» **REQUIRED WORK**: Each line below from the one containing "responses; between two" through the one containing "log3_backup_id := ex3_id;" is to be given again exactly, and no line outside that span.

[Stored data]
(* ===== verification/Db3Props.v ===== *)
(** * Properties of the SVR3 database *)
From stdpp Require Import prelude gmap sorting.
From S2P Require Import Prelude Errors Containers Util Merkle MerkleProofs MerkleProps ClientTypes Db Db3 Db3Spec.

Section runs.
Context {DP : DbPlatform}.

Fixpoint spec_logs (m : Oprfs) (logs : list Log3) : Oprfs * list Response3 :=
  match logs with
  | [] => (m, [])
  | log :: logs' =>
      let '(m, resp) := spec_run m log in let '(m, resps) := spec_logs m logs' in (m, resp :: resps)
  end.

(** Evaluations of [id] that were answered. *)
Definition evaluated (id : BackupID) (log : Log3) (resp : Response3) : bool :=
  bool_decide (log3_backup_id log = id) &&
  match resp with rEvaluate r => match evaluate_status r with Evaluate_OK => true | _ => false end | _ => false end.
Arguments evaluated : simpl never.
Fixpoint evaluations (id : BackupID) (logs : list Log3) (resps : list Response3) : Z :=
  match logs, resps with
  | log :: logs', resp :: resps' => (if evaluated id log resp then 1 else 0) + evaluations id logs' resps'
  | _, _ => 0
  end.

Definition not_create (id : BackupID) (log : Log3) : Prop :=
  log3_backup_id log = id -> match log3_req log with kCreate _ => False | _ => True end.

Lemma spec_run3_other m log id : log3_backup_id log <> id ->
  (spec_run m log).1 !! id = m !! id /\ evaluated id log (spec_run m log).2 = false.
Proof.
  intros Hne. unfold evaluated. rewrite bool_decide_eq_false_2 by done. split; [|done].
  unfold spec_run. destruct (log3_req log) as [|r|r| |]; simpl; [done|..].
  - unfold spec_create. destruct (scalarmult_ristretto255 _ _); [|done]. simpl. by rewrite lookup_insert_ne.
  - unfold spec_evaluate. destruct (m !! _); [|done]. destruct (scalarmult_ristretto255 _ _); [|done]. simpl.
    case_match; by rewrite ?lookup_insert_ne, ?lookup_delete_ne.
  - by rewrite lookup_delete_ne.
  - done.
Qed.

Lemma spec_run3_one m log id o : m !! id = Some o -> 1 <= o_tries o -> not_create id log ->
  let e := if evaluated id log (spec_run m log).2 then 1 else 0 in
  match (spec_run m log).1 !! id with
  | Some o' => o_priv o' = o_priv o /\ o_tries o' = o_tries o - e /\ 1 <= o_tries o'
  | None => e <= o_tries o
  end.
Proof.
  intros Hm Ht Hc e. destruct (decide (log3_backup_id log = id)) as [He|Hne]; last first.
  { destruct (spec_run3_other m log id Hne) as [-> E]. subst e. rewrite E, Hm. split_and!; [done|lia|lia]. }
  specialize (Hc He). subst e. unfold evaluated. rewrite bool_decide_eq_true_2 by done. unfold spec_run. rewrite He.
  destruct (log3_req log) as [|r|r| |]; cbn [andb fst snd]; [rewrite Hm; split_and!; [done|lia|lia]|done|..].
  - unfold spec_evaluate. rewrite Hm. destruct (scalarmult_ristretto255 _ _); simpl; [|rewrite Hm; split_and!; [done|lia|lia]].
    destruct (Z.eqb_spec (o_tries o) 1); [rewrite lookup_delete_eq; lia|]. rewrite lookup_insert_eq. simpl. split_and!; [done|lia|lia].
  - rewrite lookup_delete_eq. lia.
  - unfold spec_query. rewrite Hm. split_and!; [done|lia|lia].
Qed.

Lemma spec_run3_gone m log id : m !! id = None -> not_create id log ->
  (spec_run m log).1 !! id = None /\ evaluated id log (spec_run m log).2 = false.
Proof.
  intros Hm Hc. destruct (decide (log3_backup_id log = id)) as [He|Hne].
  - specialize (Hc He). unfold evaluated, spec_run, spec_evaluate, spec_query. rewrite He, bool_decide_eq_true_2 by done.
    destruct (log3_req log); try done; simpl; rewrite ?Hm, ?lookup_delete_eq; done.
  - destruct (spec_run3_other m log id Hne) as [-> ->]. done.
Qed.

Lemma evaluations_bound m logs id : Forall (not_create id) logs ->
  (forall o, m !! id = Some o -> 1 <= o_tries o) ->
  let e := evaluations id logs (spec_logs m logs).2 in
  match m !! id with
  | Some o =>
      match (spec_logs m logs).1 !! id with
      | Some o' => o_priv o' = o_priv o /\ o_tries o' = o_tries o - e /\ 1 <= o_tries o'
      | None => e <= o_tries o
      end
  | None => e = 0 /\ (spec_logs m logs).1 !! id = None
  end.
Proof.
  intros Hn. revert m. induction Hn as [|log logs Hc Hn IH]; intros m Ht; simpl.
  { destruct (m !! id) as [o|] eqn:E; [|done]. specialize (Ht o eq_refl). split_and!; [done|lia|lia]. }
  destruct (m !! id) as [o|] eqn:E.
  - pose proof (spec_run3_one m log id o E (Ht o eq_refl) Hc) as H1. simpl in H1.
    destruct (spec_run m log) as [m1 resp]. specialize (IH m1). simpl in *.
    destruct (m1 !! id) as [o1|].
    + destruct H1 as (P1 & T1 & G1). specialize (IH ltac:(intros ? [= <-]; done)).
      destruct (spec_logs m1 logs) as [m2 resps]. simpl in *. destruct (m2 !! id) as [o2|]; [|lia].
      destruct IH as (P2 & T2 & G2). split_and!; [congruence|lia|lia].
    + destruct (IH ltac:(done)) as [E1 E2]. destruct (spec_logs m1 logs) as [m2 resps]. simpl in *. rewrite E2. lia.
  - destruct (spec_run3_gone m log id E Hc) as [Hg He]. specialize (IH (spec_run m log).1). rewrite Hg in IH.
    destruct (IH ltac:(done)) as [E1 E2]. destruct (spec_run m log) as [m1 resp]. simpl in *.
    destruct (spec_logs m1 logs) as [m2 resps]. simpl in *. rewrite He. split; [lia|done].
Qed.
End runs.

Section theorems.
Context {T L : Type} `{!EqDecision L, !Countable L} {MO : MerkleOps T L} {MS : MerkleSpec T L}.
Context {DP : DbPlatform} {DPL : DbPlatformLaws}.
Notation Rows := (list (BackupID * Row L)).
Implicit Types (t : T) (rows : Rows).

Definition logs_ok (logs : list Log3) : Prop := Forall (fun log => ValidateClientLog (MLog3 log) = OK) logs.

Fixpoint run_logs t rows (logs : list Log3) : option (T * Rows * list Response3) :=
  match logs with
  | [] => Some (t, rows, [])
  | log :: logs' =>
      '(t, rows, msg) ← Run t rows (MLog3 log);
      resp ← (match msg with MResponse3 resp => Some resp | _ => None end);
      '(t, rows, resps) ← run_logs t rows logs'; Some (t, rows, resp :: resps)
  end.

Lemma run_logs3_refines t rows logs :
  db_inv t rows -> logs_ok logs ->
  exists t' rows' resps, run_logs t rows logs = Some (t', rows', resps) /\ db_inv t' rows' /\
    others merkle_leaf_ t rows t' rows' /\ (view rows', resps) = spec_logs (view rows) logs.
Proof.
  intros Hi Hl. revert t rows Hi. induction Hl as [|log logs Hv Hl IH]; intros t rows Hi.
  { eexists _, _, _. split_and!; [done|done|apply others_refl|done]. }
  destruct (Run3_refines t rows log Hi Hv) as (t1 & rows1 & resp & E1 & Hi1 & Ho1 & Hs1).
  destruct (IH t1 rows1 Hi1) as (t2 & rows2 & resps & E2 & Hi2 & Ho2 & Hs2).
  exists t2, rows2, (resp :: resps). simpl. rewrite E1. simpl. rewrite E2. simpl.
  split_and!; [done|done|by eapply others_trans|]. rewrite <- Hs1, <- Hs2. done.
Qed.

(** C9: The SVR3 database refines a map of OPRF keys, and evaluations are
    limited: every sequence of validated logs runs with the abstract
    responses; between two [Create]s of an ID at most as many evaluations
    are answered as it has tries, its key does not change while it exists,
    its tries are those not yet spent, and once they are spent it is gone. *)
Theorem oprf_evaluations_bounded t rows logs id row :
  db_inv t rows -> logs_ok logs -> map_find rows id = Some row -> Forall (not_create id) logs ->
  exists t' rows' resps, run_logs t rows logs = Some (t', rows', resps) /\ db_inv t' rows' /\
    (view rows', resps) = spec_logs (view rows) logs /\
    let e := evaluations id logs resps in
    e <= tries row /\ (e = tries row -> map_find rows' id = None) /\
    forall row', map_find rows' id = Some row' -> priv row' = priv row /\ tries row' = tries row - e.
Proof.
  intros Hi Hl Hf Hn. destruct (run_logs3_refines t rows logs Hi Hl) as (t' & rows' & resps & E & Hi' & _ & Hs).
  exists t', rows', resps. split_and!; [done..|]. pose proof (rk_tries _ _ (ri_ok _ _ _ _ _ Hi _ _ Hf)) as Ht.
  assert (view rows !! id = Some (view_row row)) as Hv by (unfold view; by rewrite rows_view_lookup, Hf).
  pose proof (evaluations_bound (view rows) logs id Hn) as Hb. rewrite Hv, <- Hs in Hb. cbn [fst snd] in Hb.
  specialize (Hb ltac:(intros ? [= <-]; simpl; lia)). unfold view in Hb. rewrite rows_view_lookup in Hb. cbv zeta in *.
  destruct (map_find rows' id) as [row'|]; simpl in Hb; [|split_and!; [lia|done|done]].
  destruct Hb as (Hp & Htr & Hg). split_and!; [lia|lia|]. by intros ? [= <-].
Qed.
End theorems.

(** ** Example *)
#[local] Existing Instance toy_sip.
#[local] Existing Instance toy_db.
#[local] Existing Instance toy_db_laws.

Definition ex3_id : BackupID := replicate 16 9.
Definition ex3_log (r : Request3) : Log3 :=
  {| log3_backup_id := ex3_id; log3_req := r; log3_create_privkey := replicate 32 5 |}.
Definition ex3_create : Log3 := ex3_log (kCreate {| create_max_tries := 2; create_blinded_element := replicate 32 4 |}).
Definition ex3_evaluate : Log3 := ex3_log (kEvaluate {| evaluate_blinded_element := replicate 32 6 |}).

Definition ex3_created : option (Tree * list (BackupID * Row nat) * list Response3) := run_logs Tree_new [] [ex3_create].

Lemma ex3_created_inv : exists t rows resps row, ex3_created = Some (t, rows, resps) /\ db_inv t rows /\
  map_find rows ex3_id = Some row.
Proof.
  destruct (run_logs3_refines Tree_new ([] : list (BackupID * Row nat)) [ex3_create]) as (t & rows & resps & E & Hi & _).
  - split; [apply Tree_new_ok|constructor|done..].
  - repeat constructor.
  - assert (exists row, map_find rows ex3_id = Some row) as [row Hr]; [|eauto 10].
    clear Hi. vm_compute in E. injection E as <- <- <-. eexists. vm_compute. reflexivity.
Qed.

Lemma oprf_evaluations_bounded_witness :
  exists t rows resps (row : Row nat) t' rows' resps', ex3_created = Some (t, rows, resps) /\
    run_logs t rows [ex3_evaluate; ex3_log kQuery; ex3_evaluate; ex3_evaluate] = Some (t', rows', resps') /\
    evaluations ex3_id [ex3_evaluate; ex3_log kQuery; ex3_evaluate; ex3_evaluate] resps' <= tries row.
Proof.
  destruct ex3_created_inv as (t & rows & resps & row & E & Hi & Hf).
  destruct (oprf_evaluations_bounded t rows [ex3_evaluate; ex3_log kQuery; ex3_evaluate; ex3_evaluate] ex3_id row Hi)
    as (t' & rows' & resps' & E' & _ & _ & H & _);
    [repeat constructor|exact Hf|repeat (constructor; [intros _; exact I|]); constructor|].
  exists t, rows, resps, row, t', rows', resps'. split; [exact E|]. split; [exact E'|exact H].
Defined.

» **TASK ANSWER**:
    responses; between two [Create]s of an ID at most as many evaluations
    are answered as it has tries, its key does not change while it exists,
    its tries are those not yet spent, and once they are spent it is gone. *)
Theorem oprf_evaluations_bounded t rows logs id row :
  db_inv t rows -> logs_ok logs -> map_find rows id = Some row -> Forall (not_create id) logs ->
  exists t' rows' resps, run_logs t rows logs = Some (t', rows', resps) /\ db_inv t' rows' /\
    (view rows', resps) = spec_logs (view rows) logs /\
    let e := evaluations id logs resps in
    e <= tries row /\ (e = tries row -> map_find rows' id = None) /\
    forall row', map_find rows' id = Some row' -> priv row' = priv row /\ tries row' = tries row - e.
Proof.
  intros Hi Hl Hf Hn. destruct (run_logs3_refines t rows logs Hi Hl) as (t' & rows' & resps & E & Hi' & _ & Hs).
  exists t', rows', resps. split_and!; [done..|]. pose proof (rk_tries _ _ (ri_ok _ _ _ _ _ Hi _ _ Hf)) as Ht.
  assert (view rows !! id = Some (view_row row)) as Hv by (unfold view; by rewrite rows_view_lookup, Hf).
  pose proof (evaluations_bound (view rows) logs id Hn) as Hb. rewrite Hv, <- Hs in Hb. cbn [fst snd] in Hb.
  specialize (Hb ltac:(intros ? [= <-]; simpl; lia)). unfold view in Hb. rewrite rows_view_lookup in Hb. cbv zeta in *.
  destruct (map_find rows' id) as [row'|]; simpl in Hb; [|split_and!; [lia|done|done]].
  destruct Hb as (Hp & Htr & Hg). split_and!; [lia|lia|]. by intros ? [= <-].
Qed.
End theorems.

(** ** Example *)
#[local] Existing Instance toy_sip.
#[local] Existing Instance toy_db.
#[local] Existing Instance toy_db_laws.

Definition ex3_id : BackupID := replicate 16 9.
Definition ex3_log (r : Request3) : Log3 :=
  {| log3_backup_id := ex3_id; log3_req := r; log3_create_privkey := replicate 32 5 |}.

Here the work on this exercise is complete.